Nyaman tanpa iklan. Langganan BisnisPro

Melihat Kinerja Reksa Dana di Mei 2020, Produk Apa yang Sebaiknya Dipilih?

Nilai aktiva bersih (NAB) reksa dana secara industri per akhir Mei 2020 tercatat sebesar Rp476,28, sedikit menyusut dibandingkan NAB akhir April 2020 yang sebesar Rp477,65 triliun.
ILUSTRASI REKSA DANA. Bisnis/Himawan L Nugraha
ILUSTRASI REKSA DANA. Bisnis/Himawan L Nugraha

Bisnis.com, JAKARTA - Seluruh jenis reksa dana membukukan kinerja positif sepanjang Mei lalu. Di sisi lain, pada periode yang sama dana kelolaan industri reksa dana tercatat kembali menyusut.

Berdasarkan data Infovesta Utama per 29 Mei 2020, kinerja reksa dana saham yang tergambar dalam Infovesta 90 Equity Fund Index tercatat positif 0,81 persen, seiring dengan Indeks Harga Saham Gabungan (IHSG) yang naik 0,79 persen dalam periode yang sama.

Reksa dana pendapatan tetap yang tercermin dalam Infovesta Fixed Income Index mencatatkan kinerja paling tinggi yakni 1,71 persen, terkerek oleh indeks obligasi pemerintah Infovesta Government Bond Index (IGBI) yang naik 1,80 persen dan indeks obligasi korporasi alias Infovesta Corporate Bond Index (ICBI) yang naik 0,30 persen.

Dengan naiknya kedua jenis reksa dana tersebut, kinerja reksa dana campuran yang diilustrasikan dalam Infovesta Balanced Fund Index turut menguat dengan mencatatkan return 0,86 persen.
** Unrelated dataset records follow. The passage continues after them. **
(* ===== verification/VirtioProps.v ===== *)
(** * The disk driver: descriptors never leak, and a transfer is [disk_rw]

    [fr v busy]: the descriptors in [busy] are the ones in use.  Every operation
    on descriptors is described by how it changes [busy]. *)

From S2P Require Import Prelude State Spinlock Sched Sleeplock Waiting Bio Virtio.

Record fr (v : vdiskst) (busy : list Z) : Prop := mkFr {
  fr_free : forall i, 0 <= i < NUM -> vd_free v !!! Z.to_nat i = bool_decide (i ∉ busy);
  fr_nodup : NoDup busy;
  fr_range : forall i, i ∈ busy -> 0 <= i < NUM;
  fr_len : length (vd_free v) = Z.to_nat NUM;
  fr_desc : length (vd_desc v) = Z.to_nat NUM
}.

(** Only the driver's variables and who is runnable change. *)
Definition vstep (s s' : kernel) : Prop := s' = set_procs (procs s') (set_vdisk (vdisk s') s) /\ procs s' !!! cur s = procs s !!! cur s /\
  length (procs s') = length (procs s).

Lemma vstep_refl s : vstep s s.
Proof. by destruct s. Qed.
Lemma vstep_trans s1 s2 s3 : vstep s1 s2 -> vstep s2 s3 -> vstep s1 s3.
Proof.
  intros (E1 & P1 & L1) (E2 & P2 & L2). split; [|split].
  - rewrite E2 at 1. rewrite E1. done.
  - assert (cur s2 = cur s1) by (by rewrite E1). congruence.
  - congruence.
Qed.
Lemma vstep_held s s' : vstep s s' -> held s' = held s.
Proof. intros [-> _]. done. Qed.
Lemma vstep_cur s s' : vstep s s' -> cur s' = cur s.
Proof. intros [-> _]. done. Qed.
Lemma vstep_bufs s s' : vstep s s' -> bufs s' = bufs s.
Proof. intros [-> _]. done. Qed.
Lemma vstep_disk s s' : vstep s s' -> disk s' = disk s.
Proof. intros [-> _]. done. Qed.
Lemma vstep_no_proc s s' : vstep s s' -> no_proc_lock s -> no_proc_lock s'.
Proof. intros V H i. rewrite (vstep_held _ _ V). apply H. Qed.
(* ===== verification/Trap.v ===== *)
(** * kernel/trap.c: traps from user space and from the kernel, and forkret

    A trap leaves its cause in scause, sepc, stval and sstatus, read through the
    accessors of riscv.h; the trap vectors are addresses fixed at link time.
    usertrapret ends in a jump to the trampoline, its address and argument are
    the result.  The disk's interrupt status register is a parameter. *)

From S2P Require Import Prelude State Mem Spinlock Sched Sleeplock Bio Log Memlayout Kalloc Vm Uart Printf Copy Console Pipe Fs File Proc Exec Syscall Sysfile Virtio Hart.

Section trap.
Context {L : Layout} {T : TrapLayout}.
Context (vdisk_status : Z).

Definition trapinit : M kernel unit := initlock LkTicks.

(** Set up to take exceptions and traps while in the kernel. *)
Definition trapinithart : M kernel unit := w_stvec kernelvec.

Definition clockintr : M kernel unit :=
  acquire LkTicks ;;
  modify (fun s => set_ticks (u32 (ticks s + 1)) s) ;;
  wakeup ChTicks ;;
  release LkTicks.

(** 2 if timer interrupt, 1 if other device, 0 if not recognized. *)
Definition devintr : M kernel Z :=
  scause ← r_scause;
  if negb (Z.land scause 0x8000000000000000 =? 0) && (Z.land scause 0xff =? 9) then
    irq ← plic_claim;
    (if irq =? UART0_IRQ then uartintr
     else if irq =? VIRTIO0_IRQ then virtio_disk_intr vdisk_status
     else if negb (irq =? 0) then printf (bytes "unexpected interrupt irq=%d" ++ [10]) [VInt irq]
     else mret tt) ;;
    (if negb (irq =? 0) then plic_complete irq else mret tt) ;;
    mret 1
  else if scause =? 0x8000000000000001 then
    id ← cpuid;
    (if id =? 0 then clockintr else mret tt) ;;
    x ← r_sip;
    w_sip (Z.land x (Z.lnot 2)) ;;
    mret 2
  else mret 0.

(** Return to user space: the address of userret in the trampoline and the satp
    it is called with. *)
Definition usertrapret : M kernel (Z * Z) :=
  p ← myproc;
  intr_off ;;
  let trampoline_uservec := u64 (TRAMPOLINE + (uservec - trampoline)) in
  w_stvec trampoline_uservec ;;
  satp ← r_satp;
  store_tf p TF_kernel_satp satp ;;
  x ← getproc p;
  store_tf p TF_kernel_sp (p_kstack x + PGSIZE) ;;
  store_tf p TF_kernel_trap usertrap_addr ;;
  tp ← r_tp;
  store_tf p TF_kernel_hartid tp ;;
  x ← r_sstatus;
  let x := Z.land x (Z.lnot SSTATUS_SPP) in
  let x := Z.lor x SSTATUS_SPIE in
  w_sstatus x ;;
  epc ← load_tf p TF_epc;
  w_sepc epc ;;
  x ← getproc p;
  let satp := MAKE_SATP (p_pagetable x) in
  let trampoline_userret := u64 (TRAMPOLINE + (userret - trampoline)) in
  mret (trampoline_userret, satp).

(** Handle an interrupt, exception, or system call from user space. *)
Definition usertrap : M kernel (Z * Z) :=
  st ← r_sstatus;
  if negb (Z.land st SSTATUS_SPP =? 0) then panic "usertrap: not from user mode" else
  w_stvec kernelvec ;;
  p ← myproc;
  pc ← r_sepc;
  store_tf p TF_epc pc ;;
  cause ← r_scause;
  which_dev ←
    (if cause =? 8 then
       k ← killed p;
       (if (k : bool) then exit (-1) else mret tt) ;;
       epc ← load_tf p TF_epc;
       store_tf p TF_epc (u64 (epc + 4)) ;;
       intr_on ;;
       syscall ;;
       mret 0
     else
       which_dev ← devintr;
       if negb (which_dev =? 0) then mret which_dev else
       x ← getproc p;
       cause ← r_scause;
       printf (bytes "usertrap(): unexpected scause %p pid=%d" ++ [10]) [VUint64 cause; VInt (p_pid x)] ;;
       pc ← r_sepc;
       va ← r_stval;
       printf (bytes "            sepc=%p stval=%p" ++ [10]) [VUint64 pc; VUint64 va] ;;
       setkilled p ;;
       mret 0);
  k ← killed p;
  (if (k : bool) then exit (-1) else mret tt) ;;
  (if which_dev =? 2 then yield else mret tt) ;;
  usertrapret.

(** Interrupts and exceptions from kernel code. *)
Definition kerneltrap : M kernel unit :=
  sepc ← r_sepc;
  sstatus ← r_sstatus;
  scause ← r_scause;
  if Z.land sstatus SSTATUS_SPP =? 0 then panic "kerneltrap: not from supervisor mode" else
  i ← intr_get;
  if (i : bool) then panic "kerneltrap: interrupts enabled" else
  which_dev ← devintr;
  (if which_dev =? 0 then
     printf (bytes "scause %p" ++ [10]) [VUint64 scause] ;;
     pc ← r_sepc;
     va ← r_stval;
     printf (bytes "sepc=%p stval=%p" ++ [10]) [VUint64 pc; VUint64 va] ;;
     panic "kerneltrap"
   else mret tt) ;;
  me ← myproc;
  x ← getproc me;
  (if (which_dev =? 2) && negb (me =? Z.to_nat NPROC)%nat && bool_decide (p_state x = RUNNING) then yield else mret tt) ;;
  w_sepc sepc ;;
  w_sstatus sstatus.

(** A fork child's very first scheduling by scheduler() will swtch here. *)
Definition forkret : M kernel (Z * Z) :=
  me ← myproc;
  release (LkProc me) ;;
  f ← gets (fun s => first s);
  (if (f : bool) then modify (fun s => set_first false s) ;; fsinit ROOTDEV else mret tt) ;;
  usertrapret.
End trap.
(* ===== verification/KernelTyped.v ===== *)
(** * The kernel keeps its tables well formed: locks, buffers, the log, memory

    For every function a system call can reach: it keeps [kernel_wt], gives back
    the spinlocks it takes, and returns a pointer into the table it is meant for.
    The proofs walk the code with [ty_auto]; what is left to each is the
    arithmetic that keeps a copy inside its array.  FsTyped.v and TrapTyped.v go
    on with devices and files, and with processes, system calls and traps. *)

From S2P Require Import Prelude State Ring Mem CString Spinlock Sched Sleeplock Bio Log Memlayout Kalloc Vm Typing.

(** ** Processes and sleep locks *)

Lemma ty_sleep_on h c : bal h (sleep_on c) any.
Proof. intros s W E. cbn. split; [done |]. intros s' W' ->. done. Qed.
#[export] Hint Resolve ty_sleep_on : ty.

Lemma ty_sched h : bal h sched any.
Proof. unfold sched. ty_auto. Qed.
#[export] Hint Resolve ty_sched : ty.

Lemma ty_yield h : bal h yield any.
Proof. unfold yield. ty_auto. Qed.

Lemma ty_sleep h c lk : lk ∉ h -> bal ({[lk]} ∪ h) (sleep c lk) any.
Proof.
  intros Hl. unfold sleep. ty_step. ty_step.
  apply ty_release_bind. replace (_ ∖ _) with ({[LkProc a]} ∪ h) by set_solver. assert (LkProc a ∉ h) by set_solver. ty_auto.
Qed.
#[export] Hint Resolve ty_yield ty_sleep : ty.

Lemma ty_sleep_while h fuel cond c lk : lk ∉ h -> bal ({[lk]} ∪ h) (sleep_while fuel cond c lk) any.
Proof. intros Hl. induction fuel; cbn [sleep_while]; ty_auto. Qed.
#[export] Hint Resolve ty_sleep_while : ty.

Lemma ty_wakeup_loop h k : forall i c, bal h (wakeup_loop k i c) any.
Proof. induction k; intros; cbn [wakeup_loop]; ty_auto. Qed.
#[export] Hint Resolve ty_wakeup_loop : ty.

Lemma ty_wakeup h c : bal h (wakeup c) any.
Proof. unfold wakeup. ty_auto. Qed.

Lemma ty_setkilled h p : bal h (setkilled p) any.
Proof. unfold setkilled. ty_auto. Qed.

Lemma ty_killed h p : bal h (killed p) any.
Proof. unfold killed. ty_auto. Qed.
#[export] Hint Resolve ty_wakeup ty_setkilled ty_killed : ty.

Lemma ty_acquiresleep h l : bal h (acquiresleep l) any.
Proof. unfold acquiresleep. ty_auto. Qed.

Lemma ty_releasesleep h l : bal h (releasesleep l) any.
Proof. unfold releasesleep. ty_auto. Qed.

Lemma ty_holdingsleep h l : bal h (holdingsleep l) any.
Proof. unfold holdingsleep. ty_auto. Qed.
#[export] Hint Resolve ty_acquiresleep ty_releasesleep ty_holdingsleep : ty.

(** ** Buffers and the log *)

Lemma ty_disk_rw h b w : bal h (disk_rw b w) any.
Proof.
  unfold disk_rw. ty_auto.
  - intros s []. split; try done. intros n. cbn. destruct (n =? _); [wt | done].
  - apply ty_upd_buf. intros x []. split; try done. by apply kw_disk.
Qed.
#[export] Hint Resolve ty_disk_rw : ty.

(** A buffer, not the head of the list. *)
Abbreviation is_buf b := (b < HEAD)%nat (only parsing).

Lemma ty_bget_cached h fuel : forall b dev n, (b <= HEAD)%nat ->
  bal h (bget_cached fuel b dev n) (fun r => forall b, r = Some b -> is_buf b).
Proof.
  induction fuel as [|fuel IH]; intros b dev n Hb; cbn [bget_cached]; ty_auto.
  - intros ? [= <-]. apply Nat.eqb_neq in E. lia.
  - apply IH. by destruct H.
Qed.

Lemma ty_bget_recycle h fuel : forall b dev n, (b <= HEAD)%nat ->
  bal h (bget_recycle fuel b dev n) (fun r => forall b, r = Some b -> is_buf b).
Proof.
  induction fuel as [|fuel IH]; intros b dev n Hb; cbn [bget_recycle]; ty_auto.
  - intros ? [= <-]. apply Nat.eqb_neq in E. lia.
  - apply IH. by destruct H.
Qed.
#[export] Hint Resolve ty_bget_cached ty_bget_recycle bw_prev bw_next : ty.

Lemma ty_bget h dev n : bal h (bget dev n) (fun b => is_buf b).
Proof. unfold bget. ty_auto; subst; auto. Qed.
#[export] Hint Resolve ty_bget : ty.

Lemma ty_bread h dev n : bal h (bread dev n) (fun b => is_buf b).
Proof. unfold bread. ty_auto. Qed.

Lemma ty_bwrite h b : bal h (bwrite b) any.
Proof. unfold bwrite. ty_auto. Qed.

Lemma ty_brelse h b : is_buf b -> bal h (brelse b) any.
Proof. intros Hb. unfold brelse. ty_auto. Qed.

Lemma ty_bpin h b : bal h (bpin b) any.
Proof. unfold bpin. ty_auto. Qed.

Lemma ty_bunpin h b : bal h (bunpin b) any.
Proof. unfold bunpin. ty_auto. Qed.
#[export] Hint Resolve ty_bread ty_bwrite ty_brelse ty_bpin ty_bunpin : ty.

Lemma ty_copy_data h d b : bal h (copy_data d b) any.
Proof. unfold copy_data. ty_auto. Qed.

Lemma ty_upd_lh h f : (forall l, log_wt l -> log_wt (set_log_lh (f (log_lh l)) l)) -> bal h (upd_lh f) any.
Proof. intros Hf. unfold upd_lh. ty_auto. Qed.
#[export] Hint Resolve ty_copy_data ty_upd_lh : ty.

(** The loops of the log stay below the number of blocks it had when they started. *)
Lemma ty_install_trans_loop h k : forall t r, 0 <= t -> t + Z.of_nat k <= LOGSIZE -> bal h (install_trans_loop k t r) any.
Proof. induction k; intros; cbn [install_trans_loop]; ty_auto. Qed.
#[export] Hint Resolve ty_install_trans_loop : ty.

Lemma log_rounds l : log_wt l -> 0 + Z.of_nat (Z.to_nat (lh_n (log_lh l))) <= LOGSIZE.
Proof. intros []. lia. Qed.
#[export] Hint Resolve log_rounds : ty.

Lemma ty_install_trans h r : bal h (install_trans r) any.
Proof. unfold install_trans. ty_auto. Qed.

Lemma ty_write_log_loop h k : forall t, 0 <= t -> t + Z.of_nat k <= LOGSIZE -> bal h (write_log_loop k t) any.
Proof. induction k; intros; cbn [write_log_loop]; ty_auto. Qed.
#[export] Hint Resolve ty_install_trans ty_write_log_loop : ty.

Lemma ty_write_log h : bal h write_log any.
Proof. unfold write_log. ty_auto. Qed.

Lemma put32_length off v l : 0 <= off -> off + 4 <= Z.of_nat (length l) -> length (put32 off v l) = length l.
Proof. intros. apply length_splice; [done |]. by rewrite length_le_enc. Qed.

Lemma length_put_blocks k : forall i bl l, 0 <= i -> 4 + 4 * (i + Z.of_nat k) <= Z.of_nat (length l) ->
  length (put_blocks k i bl l) = length l.
Proof.
  induction k as [|k IH]; intros i bl l Hi Hk; [done |]. cbn [put_blocks]. rewrite IH; rewrite ?put32_length; lia.
Qed.

Lemma ty_write_head h : bal h write_head any.
Proof.
  unfold write_head. ty_auto. eapply ty_bind; [apply ty_upd_buf | intros; cbv beta; ty_auto].
  intros x []. split; try done. cbn. destruct H as [Hn _], H1 as [Hd _ _]. unfold put_header, LOGSIZE, MAXOPBLOCKS in *.
  assert (E : Z.of_nat (length (b_data a1)) = 1024) by (by rewrite Hd).
  rewrite length_put_blocks; rewrite ?put32_length; lia.
Qed.
#[export] Hint Resolve ty_write_log ty_write_head : ty.

Lemma ty_commit h : bal h commit any.
Proof. unfold commit. ty_auto. Qed.
#[export] Hint Resolve ty_commit : ty.

Lemma ty_begin_op h : bal h begin_op any.
Proof. unfold begin_op. ty_auto. Qed.

Lemma ty_end_op h : bal h end_op any.
Proof. unfold end_op. ty_auto. Qed.

Lemma set_logst_wt l s : log_wt l -> kernel_wt s -> kernel_wt (set_logst l s).
Proof. intros Hl []. by split. Qed.

Lemma bpin_run b s : bpin b s = Panic "acquire" \/ exists l, bpin b s = Ret tt (set_bufs l s).
Proof.
  unfold bpin. destruct (decide (LkBcache ∈ held s)) as [Hl|Hl].
  - left. unfold acquire. mred. by rewrite decide_True.
  - right. eexists. erewrite bind_Ret by (by apply acquire_Ret). unfold getbuf, upd_buf. mred.
    rewrite release_Ret by (cbn; set_solver). cbn. by rewrite held_restore.
Qed.

Lemma log_find_range blocks bn k : forall i, i <= log_find k i blocks bn <= i + Z.of_nat k.
Proof. induction k as [|k IH]; intros i; cbn [log_find]; [lia |]. destruct (_ =? _); [lia |]. specialize (IH (i + 1)). lia. Qed.

(** log_write adds a block after it has checked that the log has room for it. *)
Lemma ty_log_write h b : bal h (log_write b) any.
Proof.
  unfold log_write. apply ty_acquire. intros Hl. intros s W Eh. unfold getlog. destruct (kw_log _ W) as [Hn Hb].
  erewrite bind_Ret by reflexivity. cbv beta. destruct (_ || _) eqn:G; [by split |].
  destruct (_ <? 1); [by split |]. apply orb_false_iff in G as [G%Z.leb_gt _]. unfold getbuf. erewrite bind_Ret by reflexivity. cbv beta zeta.
  rewrite log_alen by apply W. rewrite in_prefix_run by lia. set (i := log_find _ _ _ _).
  assert (Hi : 0 <= i < LOGSIZE) by (pose proof (log_find_range (lh_block (log_lh (logst s))) (b_blockno (bufs s !!! b)) (Z.to_nat (lh_n (log_lh (logst s)))) 0); subst i; lia).
  rewrite in_bounds_run by exact Hi. mred. cbn [obind upd_lh upd_log modify gets].
  set (l1 := set_log_lh _ _). assert (W1 : log_wt l1) by (destruct (kw_log _ W); subst l1; wt).
  assert (Hrel : forall s', kernel_wt s' -> held s' = {[LkLog]} ∪ h -> ok (fun _ => h) any (release LkLog s')).
  { intros s' W' E'. by apply (ty_release_last h LkLog (fun _ => h) any). }
  destruct (i =? _); [|apply Hrel; [by apply set_logst_wt | done]].
  destruct (bpin_run b (set_logst l1 s)) as [E|[bl E]]; rewrite E; [by split |]. cbn [obind].
  pose proof (ty_bpin ({[LkLog]} ∪ h) b (set_logst l1 s) (set_logst_wt _ _ W1 W) Eh) as K. rewrite E in K. destruct K as (K & KE & _).
  apply Hrel; [|done]. apply set_logst_wt; [|done]. destruct W1 as [Hn1 Hb1]. subst l1. split; [cbn in *; lia | done].
Qed.
#[export] Hint Resolve ty_begin_op ty_end_op ty_log_write : ty.

(** ** Memory *)

Lemma set_mem_wt m s : kernel_wt s -> kernel_wt (set_mem m s).
Proof. intros []. by split. Qed.

Lemma set_freelist_wt f s : kernel_wt s -> kernel_wt (set_freelist f s).
Proof. intros []. by split. Qed.

Lemma ty_mem h f : bal h (modify (fun s => set_mem (f s) s)) any.
Proof. apply ty_modify; [|done]. intros s W. by apply set_mem_wt. Qed.
#[export] Hint Resolve ty_mem : ty.
#[export] Hint Resolve set_mem_wt set_freelist_wt : ty.

Section memory.
Context {L : Layout}.

Lemma ty_kfree h pa : bal h (kfree pa) any.
Proof. unfold kfree. ty_auto; auto with ty. Qed.

Lemma ty_kalloc h : bal h kalloc any.
Proof. unfold kalloc. ty_auto; auto with ty. Qed.

Lemma ty_store_pte h a v : bal h (store_pte a v) any.
Proof. apply ty_mem. Qed.

Lemma ty_load_pte h a : bal h (load_pte a) any.
Proof. by apply ty_gets. Qed.

Lemma ty_fill_page h a c : bal h (fill_page a c) any.
Proof. apply ty_mem. Qed.

Lemma ty_write_bytes h a l : bal h (write_bytes a l) any.
Proof. apply ty_mem. Qed.

Lemma ty_read_bytes h a n : bal h (read_bytes a n) (fun l => length l = Z.to_nat n).
Proof. apply ty_gets. intros. apply length_load_bytes. Qed.
End memory.
#[export] Hint Resolve ty_kfree ty_kalloc ty_store_pte ty_load_pte ty_fill_page ty_write_bytes ty_read_bytes : ty.

Section vm.
Context {L : Layout}.

Lemma ty_walk_loop h l : forall pt va a, bal h (walk_loop l pt va a) any.
Proof. induction l; intros; cbn [walk_loop]; ty_auto. Qed.
Hint Resolve ty_walk_loop : ty.

Lemma ty_walk h pt va a : bal h (walk pt va a) any.
Proof. unfold walk. ty_auto. Qed.
Hint Resolve ty_walk : ty.

Lemma ty_walkaddr h pt va : bal h (walkaddr pt va) any.
Proof. unfold walkaddr. ty_auto. Qed.

Lemma ty_mappages_loop h fuel : forall pt a l pa p, bal h (mappages_loop fuel pt a l pa p) any.
Proof. induction fuel; intros; cbn [mappages_loop]; ty_auto. Qed.
Hint Resolve ty_walkaddr ty_mappages_loop : ty.

Lemma ty_mappages h pt va sz pa p : bal h (mappages pt va sz pa p) any.
Proof. unfold mappages. ty_auto. Qed.

Lemma ty_uvmunmap_loop h fuel : forall pt a e f, bal h (uvmunmap_loop fuel pt a e f) any.
Proof. induction fuel; intros; cbn [uvmunmap_loop]; ty_auto. Qed.
Hint Resolve ty_mappages ty_uvmunmap_loop : ty.

Lemma ty_uvmunmap h pt va n f : bal h (uvmunmap pt va n f) any.
Proof. unfold uvmunmap. ty_auto. Qed.

Lemma ty_uvmcreate h : bal h uvmcreate any.
Proof. unfold uvmcreate. ty_auto. Qed.
Hint Resolve ty_uvmunmap ty_uvmcreate : ty.

Lemma ty_uvmdealloc h pt o n : bal h (uvmdealloc pt o n) any.
Proof. unfold uvmdealloc. ty_auto. Qed.
Hint Resolve ty_uvmdealloc : ty.

Lemma ty_uvmalloc_loop h fuel : forall pt st a n x, bal h (uvmalloc_loop fuel pt st a n x) any.
Proof. induction fuel; intros; cbn [uvmalloc_loop]; ty_auto. Qed.
Hint Resolve ty_uvmalloc_loop : ty.

Lemma ty_uvmalloc h pt o n x : bal h (uvmalloc pt o n x) any.
Proof. unfold uvmalloc. ty_auto. Qed.

Lemma ty_freewalk_loop h rec k : (forall pt, bal h (rec pt) any) -> forall pt i, bal h (freewalk_loop rec k pt i) any.
Proof. intros Hr. induction k; intros; cbn [freewalk_loop]; ty_auto. Qed.
Hint Resolve ty_uvmalloc ty_freewalk_loop : ty.

Lemma ty_freewalk h d : forall pt, bal h (freewalk d pt) any.
Proof. induction d; intros; cbn [freewalk]; ty_auto. Qed.
Hint Resolve ty_freewalk : ty.

Lemma ty_uvmfree h pt sz : bal h (uvmfree pt sz) any.
Proof. unfold uvmfree. ty_auto. Qed.

Lemma ty_uvmcopy_loop h fuel : forall o n i sz, bal h (uvmcopy_loop fuel o n i sz) any.
Proof. induction fuel; intros; cbn [uvmcopy_loop]; ty_auto; auto with ty. Qed.
Hint Resolve ty_uvmfree ty_uvmcopy_loop : ty.

Lemma ty_uvmcopy h o n sz : bal h (uvmcopy o n sz) any.
Proof. unfold uvmcopy. ty_auto. Qed.

Lemma ty_uvmclear h pt va : bal h (uvmclear pt va) any.
Proof. unfold uvmclear. ty_auto. Qed.

Lemma ty_copyout_loop h fuel : forall pt va src len, bal h (copyout_loop fuel pt va src len) any.
Proof. induction fuel; intros; cbn [copyout_loop]; ty_auto. Qed.
Hint Resolve ty_uvmcopy ty_uvmclear ty_copyout_loop : ty.

Lemma ty_copyout h pt va src len : bal h (copyout pt va src len) any.
Proof. unfold copyout. ty_auto. Qed.

(** copyin stores no more bytes than the caller asked for. *)
Lemma ty_copyin_loop h fuel : forall pt va len dst, 0 <= len ->
  bal h (copyin_loop fuel pt va len dst) (fun r => Z.of_nat (length (snd r)) <= Z.of_nat (length dst) + len).
Proof.
  induction fuel as [|fuel IH]; intros pt va len dst Hl; cbn [copyin_loop]; ty_auto; cbn [snd]; try lia.
  set (n := Z.min _ _) in *. assert (0 <= n <= len).
  { subst n. rewrite PGROUNDDOWN_eq. unfold PGSIZE. pose proof (Z.div_mod va 4096). pose proof (Z.mod_pos_bound va 4096). lia. }
  rewrite length_app in *. lia.
Qed.

Lemma ty_copyin h pt va len : 0 <= len -> bal h (copyin pt va len) (fun r => Z.of_nat (length (snd r)) <= len).
Proof. intros. unfold copyin. by apply (ty_copyin_loop h _ pt va len []). Qed.

Lemma ty_copyinstr_loop h fuel : forall pt va max dst, bal h (copyinstr_loop fuel pt va max dst) any.
Proof. induction fuel; intros; cbn [copyinstr_loop]; ty_auto. Qed.
Hint Resolve ty_copyinstr_loop : ty.

Lemma ty_copyinstr h pt va max : bal h (copyinstr pt va max) any.
Proof. unfold copyinstr. ty_auto. Qed.
End vm.
#[export] Hint Resolve ty_walkaddr ty_mappages ty_uvmunmap ty_uvmcreate ty_uvmdealloc ty_uvmalloc ty_uvmfree ty_uvmcopy ty_uvmclear ty_copyout ty_copyin ty_copyinstr : ty.
(* ===== verification/Boot.v ===== *)
(** * main.c: the kernel's start on each hart

    Hart 0 initialises the kernel and starts the others, which wait for the
    variable [started].  The device registers the disk driver reads and the
    switch to a process are parameters, as for the functions main calls. *)

From S2P Require Import Prelude State Mem Spinlock Memlayout Hart Sched Sleeplock Bio Kalloc Vm Uart Printf Copy Console Pipe Fs File Proc Virtio Trap.

Section boot.
Context {L : Layout} {T : TrapLayout}.
Context (reg_read : list (Z * Z) -> Z -> Z) (swtch : nat -> M kernel unit).

(** Initialize the one kernel_pagetable. *)
Definition kvminit : M kernel unit :=
  t ← kvmmake;
  modify (fun s => set_kernel_pagetable t s).

(** Switch h/w page table register to the kernel's page table, and enable paging. *)
Definition kvminithart : M kernel unit :=
  sfence_vma ;;
  t ← gets (fun s => kernel_pagetable s);
  w_satp (MAKE_SATP t) ;;
  sfence_vma.

(** The calls of the first hart. *)
Definition init_kernel : M kernel unit :=
  consoleinit ;;
  printfinit ;;
  printf [10] [] ;;
  printf (bytes "xv6 kernel is booting" ++ [10]) [] ;;
  printf [10] [] ;;
  kinit ;;
  kvminit ;;
  kvminithart ;;
  procinit ;;
  trapinit ;;
  trapinithart ;;
  plicinit ;;
  plicinithart ;;
  binit ;;
  iinit ;;
  fileinit ;;
  virtio_disk_init reg_read ;;
  userinit.

Definition init_hart : M kernel unit :=
  id ← cpuid;
  printf (bytes "hart %d starting" ++ [10]) [VInt id] ;;
  kvminithart ;;
  trapinithart ;;
  plicinithart.

(** [while(started == 0);] does not end in this run unless hart 0 is done. *)
Definition wait_started : M kernel unit :=
  b ← gets (fun s => main_started s);
  if (b : bool) then mret tt else nofuel.

(** start() jumps here in supervisor mode on all CPUs; [n] rounds of the scheduler. *)
Definition main (n : nat) : M kernel unit :=
  id ← cpuid;
  (if id =? 0 then
     init_kernel ;;
     modify (fun s => set_main_started true s)
   else
     wait_started ;;
     init_hart) ;;
  scheduler swtch n.
End boot.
Kemudian, untuk kinerja reksa dana pasar uang yang diilustrasikan dalam Infovesta Money Market Fund Index cenderung stagnan dengan return 0,36 persen.

Sementara itu, berdasarkan data Otoritas Jasa Keuangan (OJK), nilai aktiva bersih (NAB) reksa dana secara industri per akhir Mei 2020 tercatat sebesar Rp476,28, sedikit menyusut dibandingkan NAB akhir April 2020 yang sebesar Rp477,65 triliun.

Jumlah NAB ini merupakan yang kedua terendah sepanjang tahun berjalan. Rekor NAB paling rendah sepanjang 2020 ini adalah pada bulan Maret 2020 yang mana dana kelolaan industri reksa dana anjlok menjadi Rp472,77 triliun dari sebelumnya Rp525,27 triliun akibat tertekannya pasar saham.

Adapun jika ditarik lebih jauh, capaian dana kelolaan reksa dana tersebut merupakan yang terendah sejak Desember 2017.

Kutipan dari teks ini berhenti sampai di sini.